E os mortos ressuscitam? Referindo-se à célebre forma “Deus de Abraão, Deus de Isaac e Deus de Jacó”, Jesus mostra que, sendo Deus dos vivos e da Vida, também Abraão, Isaac e Jacó devem estar vivos com ele. Com efeito, o sentido de toda a criação é viver para Deus, e essa vida não conhece fim. O que3 está com Deus está vivo.

Assim, irmãos e irmãs, pode-se perceber que os saduceus não são propriamente um grupo religioso, mas uma espécie de aristocracia ligada ao Templo de Jerusalém. Eles não acreditam,. Conforme já afirmamos, na ressurreição dos mortos, ao contrário dos fariseus.

Considerando o modo como eles apresentam o caso, a ressurreição na concepção deles é uma espécie de prolongamento ou repetição da vida presente. O caso apresentado por eles é absurdo e, provavelmente, com o intuito de ridicularizar a fé na ressurreição.

Para isso, recorrem à lei do levirato (= cunhado): “Se dois irmãos viverem juntos e um deles morrer sem filhos, a viúva não sairá de casa para casar-se com um estrangeiro; seu cunhado se casará com ela e cumprirá com ela os deveres legais de cunhado; o primogênito que nascer continuará o nome do irmão morto, e assim não se apagará o nome dele em Israel”.

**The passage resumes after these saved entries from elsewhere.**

(** * The newsletter generation pipeline: fetch, condense, render, dispatch

    A shallow embedding of the four agents of [app/agents], of the storage
    functions of [app/db/database.py] and of the orchestration script
    [app/scripts/generate_newsletter.py], followed by the properties of the
    pipeline that the specification states and by further properties of the
    code.

    Conventions of the embedding.
    - A Python [str] is a [string] holding its UTF-8 encoding; the literals of
      the source are copied byte for byte.
    - A value of a JSON-like dictionary ([Dict[str, Any]]) is a [pyval]:
      [None] or a [str].  Dictionaries whose iteration order is observable
      (topic name -> data) are association lists with Python's assignment
      semantics; dictionaries that are only read by key are [gmap]s.
    - The outside world (text generation, news search, template engine,
      clock, SMTP server) is a record of oracles.  Every oracle sees the whole
      history of outbound calls made so far, so an oracle may answer or raise
      differently on every call.
    - Agent code runs in a state-and-exception monad over that history.
      [print] and [logging] output is not part of the state.
    - The storage service is a second record of oracles with a history of
      its own; the script runs over both histories. *)

From Stdlib Require Import ZArith Ascii String List Lia.
From stdpp Require Import base option gmap strings list pretty.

Na resposta, Jesus revela a ignorância deles: interpretam mal a Escritura e desconhecem o poder de Deus, supondo que a morte anularia o poder de Deus. Eles pensavam, como dissemos, que a ressurreição fosse continuidade da vida terrena. Engano! Deus é surpreendente. É preciso se abrir à novidade de Deus e nele esperar: os que forem julgados dignos de participar do mundo futuro e da ressurreição dos mortos não se casam; e já não poderão morrer”.

Pensaram poder falar da ressurreição prescindindo de Deus. Ora, sem a relação ao Deus dos vivos, a própria Escritura é letra morta. Jesus faz remontar a Moisés a crença na ressurreição: “Que os mortos ressuscitam, também foi mostrado por Moisés, na passagem da sarça ardente, quando chama o Senhor de ‘Deus de Abraão, Deus de Isaac e Deus de Jacó’”.

A ressurreição não pode ser pensada como pura e simples continuidade de nossa vida terrestre. Há uma ruptura com nossa vida neste mundo: “Neste mundo, homens e mulheres casam-se”, mas no mundo futuro e na ressurreição não se casam.

Os ressuscitados têm um ponto em comum com os anjos: eles não podem mais morrer; logo, não necessitam de descendência. Deus é o Deus dos vivos: “Ninguém de nós vive e ninguém de nós morre para si mesmo, porque se vivemos é para o Senhor que vivemos, e se morremos é para o Senhor que morremos”.

Nesse sentido, irmãos e irmãs, a obediência à palavra de Deus fortalece nossa fé na vida eterna e nos dá coragem diante das contrariedades do cotidiano. Portanto, na luta pela vida, a confiança na palavra de Deus deve animar-nos, bem como, à nossa comunidade, de modo que, pela fé, possamos encontrar forças para resistir às tentações do mal. Assim, imbuídos do espírito do Deus da Vida, possamos estar atentos à realidade da vida presente e que possamos dar graças ao Pai Celestial pelo dom da vida e pela garantia da ressurreição em Cristo que vive e reina para sempre e por todos os séculos dos séculos... Amém!

Paz a todos vós que sois de Cristo! Bom Domingo e abençoada semana.